Réponse de Suzanne Sadedin, biologiste évolutionniste, sur Quora:
Pourquoi avons-nous évolué pour aimer la musique ?
Les théories existantes semblent incomplètes, alors en voici une autre. Je pense que la musique est un effet secondaire de l’évolution de la conscience de soi et de l’amour.
La musique a effectivement beaucoup de caractéristiques que nous associons à la compétition sexuelle. C’est (historiquement parlant) un affichage honnête des capacités, elle exploite des stimuli supranormaux, et elle est sexy. Mais si ces éléments étaient suffisants pour son évolution, elle serait répandue chez d’autres espèces. Au lieu de cela, la musique semble être presque unique aux humains.
Dans la plupart des espèces, les affichages sont simplement des expositions flamboyantes de prouesses individuelles. Chaque paon vise à avoir la queue la plus grande et la plus flashy ; il n’y a aucune de la complexité ou de la diversité que nous associons à la musique. Les guppys apprécient les couleurs nouvelles chez leurs compagnons, mais ils n’évoluent pas vers une complexité croissante.
Plus proches de la musique humaine sont les chants de certains oiseaux. Alors que personne ne nierait que la plupart des chants d’oiseaux sont une sorte de signal de compétition sexuelle, la complexité des chants n’est pas du tout liée de manière cohérente à la sélection sexuelle. Et des chants d’oiseaux relativement complexes et variés, tels que ceux du moineau chanteur, peuvent être générés à l’aide d’algorithmes simples. Rien dans le monde animal ne s’approche, même de loin, de la complexité et de la diversité de la musique humaine.
Il est également souvent suggéré que la musique contribue au lien de groupe, ce qui pourrait être avantageux pour une espèce comme la nôtre, où la compétition intertribale peut avoir influencé l’évolution. Et comme les humains sont inhabituels en ce sens, cela permet aussi d’expliquer le caractère unique de la musique.Il existe de nombreuses preuves que la musique joue bien ce rôle. Cependant, la sélection de groupe est généralement une force faible, tandis que la musique est une caractéristique coûteuse ; il est difficile de voir comment la première pourrait suffire à expliquer la seconde.
Peut-être que la musique a évolué comme une caractéristique sélectionnée sexuellement qui a été cooptée dans le cadre de la sélection de groupe, mais il y a peut-être un plus grand trou dans notre réflexion.

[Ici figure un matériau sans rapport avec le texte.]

(** ** The digest blob *)

(** The position after the pieces of [tags], when they are all there. *)
Fixpoint tags_end (data : bytes) (candidate pos : Z) (tags : list bytes) : option Z :=
  match tags with
  | [] => Some pos
  | t :: tags' =>
      if (len data <? pos + 4 + candidate) || negb (bool_decide (sub data pos (pos + 4) = t))
      then None else tags_end data candidate (pos + 4 + candidate) tags'
  end.
Definition blob_candidate (data : bytes) (candidate : Z) : option bool :=
  pos ← tags_end data candidate 4 [TAG_AXPC; TAG_AXCD; TAG_AXCT; TAG_AXBM];
  if pos =? len data then Some false else
  match tags_end data candidate pos [TAG_AXCI] with
  | Some pos' => if pos' =? len data then Some true else None
  | None => None
  end.
Fixpoint blob_layout (data : bytes) (candidates : list Z) : option (Z * bool) :=
  match candidates with
  | [] => None
  | c :: candidates' =>
      match blob_candidate data c with
      | Some ci => Some (c, ci)
      | None => blob_layout data candidates'
      end
  end.
Definition take_piece (data : bytes) (md_len pos : Z) (tag : bytes) : outcome (bytes * Z) :=
  bail_if ((len data <? pos + 4 + md_len) || negb (bool_decide (sub data pos (pos + 4) = tag)))
    "unexpected APPX digest tag";;
  d ← index_range data (pos + 4) (pos + 4 + md_len);
  Ok (d, pos + 4 + md_len).
Definition parse_signed_appx_blob (data : bytes) : outcome (Z * AppxDigestParts) :=
  bail_if ((len data <? 4) || negb (bool_decide (sub data 0 4 = SIG_APPX)))
    "PKCS#7 indirect digest is not an APPX blob (missing APPX prefix)";;
  '(md_len, has_ci) ← ok_or (blob_layout data [20; 32; 48; 64])
    "could not parse APPX indirect digest blob (expected AXPC..AXBM [+ AXCI])";
  '(axpc, pos) ← take_piece data md_len 4 TAG_AXPC;
  '(axcd, pos) ← take_piece data md_len pos TAG_AXCD;
  '(axct, pos) ← take_piece data md_len pos TAG_AXCT;
  '(axbm, pos) ← take_piece data md_len pos TAG_AXBM;
  '(axci, pos) ← (if has_ci : bool
                  then '(ci, pos) ← take_piece data md_len pos TAG_AXCI; Ok (Some ci, pos)
                  else Ok (None, pos));
  bail_if (negb (pos =? len data)) "trailing bytes in APPX indirect digest blob";;
  Ok (md_len, mk_parts axpc axcd axct axbm axci).

(** ** ZIP64 extra fields *)

Record Z64 := mk_z64 {
  needs_uncomp : bool; needs_comp : bool; needs_off : bool; needs_disk : bool; z_disk : Z; z_i : Z }.
(** Eight bytes of the chunk for a size or offset still wanted. *)
Definition take8 (needs : bool) (r n : Z) : bool * Z :=
  if needs && (r + 8 <=? n) then (false, r + 8) else (needs, r).
Definition z64_chunk (chunk : bytes) (s : Z64) : Z64 :=
  let n := len chunk in
  let '(u, r) := take8 (needs_uncomp s) 0 n in
  let '(c, r) := take8 (needs_comp s) r n in
  let '(o, r) := take8 (needs_off s) r n in
  if needs_disk s && (r + 4 <=? n) then mk_z64 u c o false (fld 4 chunk r) (z_i s)
  else mk_z64 u c o (needs_disk s) (z_disk s) (z_i s).
Definition z64_step (extra : bytes) (s : Z64) : Z64 + Z64 :=
  let i := z_i s in
  if i + 4 <=? len extra then
    let id := fld 2 extra i in
    let sz := fld 2 extra (i + 2) in
    let i := i + 4 in
    if len extra <? i + sz then inr s else
    let chunk := sub extra i (i + sz) in
    let s' := if id =? ZIP64_EXTRA_ID then z64_chunk chunk s else s in
    inl (mk_z64 (needs_uncomp s') (needs_comp s') (needs_off s') (needs_disk s') (z_disk s') (i + sz))
  else inr s.
Definition parse_zip64_cd_extra (extra : bytes) (fixed_comp fixed_uncomp fixed_off fixed_disk : Z)
    : bool * bool * bool * bool * Z :=
  let s0 := mk_z64 (fixed_uncomp =? U32_MAX) (fixed_comp =? U32_MAX) (fixed_off =? U32_MAX)
              (fixed_disk =? U16_MAX) fixed_disk 0 in
  let s := default s0 (loop (z64_step extra) (S (length extra)) s0) in
  (fixed_uncomp =? U32_MAX, fixed_comp =? U32_MAX, fixed_off =? U32_MAX, fixed_disk =? U16_MAX, z_disk s).

(** ** Hashing the entries *)

Definition u32_or_max (z64 : bool) (n : Z) : Z := if z64 then U32_MAX else n.
Definition has_descriptor (flags : Z) : bool := negb (Z.land flags DATA_DESCRIPTOR_BIT =? 0).

Definition write_local_header_normalized (hasher : RunningHasher) (buf : bytes) (zf : ZipFile)
    : outcome RunningHasher :=
  let hs := zf_header_start zf in
  sig ← read_u32_le buf hs;
  bail_if (negb (sig =? LH_SIG)) "bad local file header signature";;
  version ← read_u16_le buf (hs + 4);
  flags ← read_u16_le buf (hs + 6);
  compression ← read_u16_le buf (hs + 8);
  mod_time ← read_u16_le buf (hs + 10);
  mod_date ← read_u16_le buf (hs + 12);
  let hasher := hasher_update hasher
    (to_le 4 LH_SIG ++ to_le 2 version ++ to_le 2 flags ++ to_le 2 compression ++ to_le 2 mod_time ++ to_le 2 mod_date) in
  let hasher := hasher_update hasher
    (if has_descriptor flags then replicate 12 (byte_of 0) else
     to_le 4 (zf_crc32 zf)
     ++ to_le 4 (u32_or_max (U32_MAX <? zf_compressed_size zf) (zf_compressed_size zf mod U32))
     ++ to_le 4 (u32_or_max (U32_MAX <? zf_size zf) (zf_size zf mod U32))) in
  Ok (hasher_update hasher
    (to_le 2 (len (zf_name_raw zf) mod U16) ++ to_le 2 (len (zf_extra_data zf) mod U16)
     ++ zf_name_raw zf ++ zf_extra_data zf)).

Definition append_data_descriptor (hasher : RunningHasher) (buf : bytes) (zf : ZipFile) (package_zip64 : bool)
    : outcome RunningHasher :=
  flags ← read_u16_le buf (zf_header_start zf + 6);
  if negb (has_descriptor flags) then Ok hasher else
  let hasher := hasher_update hasher (to_le 4 DD_SIG ++ to_le 4 (zf_crc32 zf)) in
  if package_zip64 then Ok (hasher_update hasher (to_le 8 (zf_compressed_size zf) ++ to_le 8 (zf_size zf)))
  else
    cs ← ok_or (try_u32 (zf_compressed_size zf)) "ZIP64 package flag required for large data descriptor";
    us ← ok_or (try_u32 (zf_size zf)) "ZIP64 package flag required";
    Ok (hasher_update hasher (to_le 4 cs ++ to_le 4 us)).

Definition saturating_add64 (a b : Z) : Z := Z.min (a + b) (U64 - 1).
Definition payload_and_descriptor_len (buf : bytes) (zf : ZipFile) (package_zip64 : bool) : outcome Z :=
  flags ← read_u16_le buf (zf_header_start zf + 6);
  Ok (saturating_add64 (zf_compressed_size zf)
        (if has_descriptor flags then if package_zip64 then 24 else 16 else 0)).

(** The entries that are left out: the signature and directories. *)
Definition skipped_entry (zf : ZipFile) : bool :=
  bool_decide (zf_name_raw zf = lit "AppxSignature.p7x") || is_directory_name (zf_name zf).

Definition hash_entry (buf : bytes) (package_zip64 : bool) (zf : ZipFile) (hasher : RunningHasher) (cd_cursor : Z)
    : outcome (RunningHasher * Z) :=
  bail_if (match zf_compression zf with OtherMethod => true | _ => false end)
    "unsupported ZIP compression {other:?} for MSIX digest (need Stored/Deflated)";;
  hasher ← write_local_header_normalized hasher buf zf;
  let hl := 30 + len (zf_name_raw zf) + len (zf_extra_data zf) in
  cd_cursor ← ok_or (checked_add64 cd_cursor hl) "cursor overflow";
  let ds := zf_data_start zf in
  end_ ← ok_or (checked_add64 ds (zf_compressed_size zf)) "payload overflow";
  slice ← ok_or (get_range buf ds end_) "compressed payload out of range";
  let hasher := hasher_update hasher slice in
  hasher ← append_data_descriptor hasher buf zf package_zip64;
  inc ← payload_and_descriptor_len buf zf package_zip64;
  cd_cursor ← ok_or (checked_add64 cd_cursor inc) "cursor overflow";
  Ok (hasher, cd_cursor).
Fixpoint hash_entries (buf : bytes) (package_zip64 : bool) (entries : list (outcome ZipFile))
    (hasher : RunningHasher) (cd_cursor : Z) : outcome (RunningHasher * Z) :=
  match entries with
  | [] => Ok (hasher, cd_cursor)
  | r :: entries' =>
      zf ← r;
      if skipped_entry zf then hash_entries buf package_zip64 entries' hasher cd_cursor else
      '(hasher, cd_cursor) ← hash_entry buf package_zip64 zf hasher cd_cursor;
      hash_entries buf package_zip64 entries' hasher cd_cursor
  end.
Definition hash_zip_file_data `{DigestOracle} (buf : bytes) (archive : ZipArchive) (tail : ZipTail)
    (kind : PeAuthenticodeHashKind) : outcome (bytes * Z) :=
  let package_zip64 := bool_decide (is_Some (locator tail)) in
  '(hasher, cd_cursor) ← hash_entries buf package_zip64 (by_index archive) (hasher_new kind) 0;
  Ok (hasher_finalize hasher, cd_cursor).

Ce qu’aucune des deux idées ne semble expliquer du tout, c’est pourquoi la musique est, eh bien, musicale. Pourquoi une liaison de groupe – ou, d’ailleurs, de paire – devrait-elle impliquer le genre de complexité fractale, de nouveauté continuelle et de spécificité de goût qui distingue la musique du commun des oiseaux ?
Voici pourquoi – peut-être.
Hofstadter dans Gödel, Escher, Bach : une tresse d’or éternelle soutient que la conscience est un processus computationnel récursif. La conscience de soi implique en outre que l’esprit conscient contient un modèle ou une représentation du soi.
Quel est ce modèle ? Pourquoi se représenter soi-même, quand on peut simplement être soi-même ? La réponse, vraisemblablement, est que la majeure partie de l’esprit n’est pas consciente, ni même accessible à la conscience. Donc, pour avoir un aperçu de votre propre comportement, vous vous modélisez mentalement de la même manière que vous modélisez les autres personnes.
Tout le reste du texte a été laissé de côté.